(* ===== verification/LemonLR0.v ===== *)
(** The automaton that [FindStates] builds is the LR(0) automaton of the grammar:
    specification and proof for the construction of [LemonStates]. Items are pairs
    of a rule and a dot; a state is known by the items of its basis. *)
From S2P Require Import Prelude LemonTable LemonData LemonSort LemonFirst LemonSymbol LemonActions LemonStates.

(** computing the fields of an updated builder *)
Ltac gsimp := cbn [g_cfgs g_freelist g_current g_currentend g_basis g_basisend g_x4 g_x3 g_states g_pool g_errorcnt
  upd_cfgs upd_freelist upd_current upd_basis upd_x4 upd_x3 upd_states upd_pool upd_errorcnt upd_cfg Configlist_sort].
Tactic Notation "gsimp" "in" hyp(H) := cbn [g_cfgs g_freelist g_current g_currentend g_basis g_basisend g_x4 g_x3 g_states g_pool g_errorcnt
  upd_cfgs upd_freelist upd_current upd_basis upd_x4 upd_x3 upd_states upd_pool upd_errorcnt upd_cfg Configlist_sort] in H.

(** ** Lists of keys *)

Definition key_lt (a b : key) : Prop := a.1 < b.1 ∨ a.1 = b.1 ∧ a.2 < b.2.
Definition key_le (a b : key) : Prop := Configcmp a b ≤ 0.

Lemma key_le_lt a b : key_le a b ↔ key_lt a b ∨ a = b.
Proof.
  unfold key_le, key_lt, Configcmp. destruct a as [r1 d1], b as [r2 d2]. cbn.
  destruct (Z.eqb_spec (r1 - r2) 0); split.
  - intros H. destruct (decide (d1 = d2)); [right; f_equal; lia|left; right; lia].
  - intros [[?|?]|[= -> ->]]; lia.
  - intros H. left. left. lia.
  - intros [[?|?]|[= -> ->]]; lia.
Qed.
Lemma key_lt_irrefl a : ¬ key_lt a a.
Proof. unfold key_lt. lia. Qed.
Lemma key_lt_trans a b c : key_lt a b → key_lt b c → key_lt a c.
Proof. unfold key_lt. lia. Qed.
Lemma key_lt_total a b : key_lt a b ∨ a = b ∨ key_lt b a.
Proof.
  unfold key_lt. destruct a as [r1 d1], b as [r2 d2]. cbn.
  destruct (decide (r1 = r2)) as [->|]; [|lia]. destruct (decide (d1 = d2)) as [->|]; [auto|lia].
Qed.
┄┄┄┄┄┄┄┄┄┄
*What the exercise asks*: Search the listing for the word "gsimp". Copy every line in which it occurs.

*Solution to the problem*:
Ltac gsimp := cbn [g_cfgs g_freelist g_current g_currentend g_basis g_basisend g_x4 g_x3 g_states g_pool g_errorcnt
Tactic Notation "gsimp" "in" hyp(H) := cbn [g_cfgs g_freelist g_current g_currentend g_basis g_basisend g_x4 g_x3 g_states g_pool g_errorcnt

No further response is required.